A penetration test encompasses a portion of your network. For example, you can choose whether you want the internal, external or web applications tested for vulnerabilities and then have said vulnerabilities penetrated. This is often performed with defense software and products turned off during the test so that all systems can be properly tested against for vulnerabilities. Tools used during a penetration test are normally a vulnerability scanner such as Qualys or Nessus, and internal access is normally provided through the form of a VPN or remote connection to an internal machine on your network.
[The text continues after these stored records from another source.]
Lemma forEach_reliable G e productIDs w :
  reliable w ->
  (forall productID, productID ∈ productIDs -> is_Some (JsMap.get productID G)) ->
  (forall productID existingProduct, productID ∈ productIDs ->
     JsMap.get productID e = Some existingProduct -> variants_readable existingProduct) ->
  exists ops w',
    forEach (processGroup G e) productIDs w = (Returned ops, w') /\
    reliable w' /\
    Store.products (store w') = Store.products (store w) /\
    Store.vendors (store w) `prefix_of` Store.vendors (store w') /\
    Store.manufacturers (store w) `prefix_of` Store.manufacturers (store w') /\
    (NoDup (Vendor.name <$> Store.vendors (store w)) ->
     NoDup (Vendor.name <$> Store.vendors (store w'))) /\
    (NoDup (Manufacturer.manufacturerId <$> Store.manufacturers (store w)) ->
     NoDup (Manufacturer.manufacturerId <$> Store.manufacturers (store w'))) /\
    ((forall productID g, productID ∈ productIDs -> JsMap.get productID G = Some g ->
        Group.row g !! "SiteSource" ∈ Vendor.name <$> Store.vendors (store w) /\
        Group.row g !! "ManufacturerID" ∈
          Manufacturer.manufacturerId <$> Store.manufacturers (store w)) ->
     Store.vendors (store w') = Store.vendors (store w) /\
     Store.manufacturers (store w') = Store.manufacturers (store w)) /\
    ops_made G (fun productID => JsMap.get productID e) (store w') productIDs ops.
Proof.
  intros Hw HG Hread. revert w Hw.
  induction productIDs as [|productID productIDs IH]; intros w Hw.
  - exists [], w. split_and!; try done. constructor.
  - destruct (HG productID) as [g Hg]; [apply elem_of_cons; by left|].
    destruct (processGroup_reliable G e productID g w Hw Hg)
      as (op & w1 & Hrun & Hw1 & Hp1 & Hv1 & Hm1 & Hop).
    { intros ex. apply Hread, elem_of_cons. by left. }
    destruct (IH (fun p Hp => HG p (proj2 (elem_of_cons _ _ _) (or_intror Hp)))
                (fun p ex Hp => Hread p ex (proj2 (elem_of_cons _ _ _) (or_intror Hp))) w1 Hw1)
      as (ops & w2 & Hrun2 & Hw2 & Hp2 & Hv2 & Hm2 & Hnv & Hnm & Hsame & Hops).
    exists (op :: ops), w2. cbn [forEach]. unfold mbind, M_bind. rewrite Hrun, Hrun2.
    split_and!; try done.
    + congruence.
    + etrans; [by eapply ResolveFacts.vendors_resolved_prefix | done].
    + etrans; [by eapply ResolveFacts.manufacturers_resolved_prefix | done].
    + intros H. by eapply Hnv, ResolveFacts.vendors_resolved_NoDup.
    + intros H. by eapply Hnm, ResolveFacts.manufacturers_resolved_NoDup.
    + intros Hall.
      destruct (Hall productID g) as [Hvin Hmin]; [apply elem_of_cons; by left | done |].
      assert (Hv1' : Store.vendors (store w1) = Store.vendors (store w)).
      { destruct Hv1 as [[_ ?]|[? _]]; done. }
      assert (Hm1' : Store.manufacturers (store w1) = Store.manufacturers (store w)).
      { destruct Hm1 as [[_ ?]|[? _]]; done. }
      rewrite <- Hv1', <- Hm1'. apply Hsame. intros p g' Hp Hg'. rewrite Hv1', Hm1'.
      apply (Hall p g'); [apply elem_of_cons; by right | done].
    + constructor; [|done]. exists g. split_and!; try done.
      * destruct Hv2 as [added ->]. rewrite fmap_app, elem_of_app. left.
        by eapply ResolveFacts.vendors_resolved_elem.
      * destruct Hm2 as [added ->]. rewrite fmap_app, elem_of_app. left.
        by eapply ResolveFacts.manufacturers_resolved_elem.
      * eapply op_made_mono; [|exact Hv2|exact Hop].
        by eapply ResolveFacts.vendors_resolved_elem.
Qed.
a red team engagement is a black box test against your network with an objective based scope rather than a systems based scope. For example, a penetration test scope would be “perform and external vulnerability and penetration test against 25 IP addresses” whereas a red team scope would be “gain internal network access and compromise the administrative account of SuperAdmin”. For red team engagements, defense mechanisms and blue teams are active and working to stop the attack. The initial foothold is commonly a social engineering threat vector such as phishing with a payload that executes a Microsoft office macro or prompts the user for a password, which could allow the red team operator access to the internal network. Tools used for red team engagements do not include a vulnerability scanner or and all tools that make noise that could alert a blue team or an automated monitoring solution. Typically a command and control product such as Cobalt Strike, Sliver, or SilentTrinity is used and, once a machine has been compromised, all commands are run using these frameworks and most are run using living-off-the-land (LOTL) techniques.

Timing

One of the largest difference is the time it takes to perform a red team assessment vs a penetration test. The average penetration test can last from 1-3 weeks whereas an average red team lasts for about 1 month.

Cost

Because of the increased time and effort a red team assessment demands, the cost of a red team engagement is typically 2-3 times more expensive than that of a standard vulnerability and penetration test.

Fit

Red team engagements are not right for every organization. If you’re an organization that has an annual penetration test performed, has a blue team, has advanced monitoring and MDR products installed and are looking to take your security testing to the next level, than red teaming may be a great fit for your annual security program.

What’s right for you?

What’s right for your organization may boil down to the maturity of your security program, budget, desired scope, amongst other items. Hopefully this post has helped you identify the differences between these two types of engagements.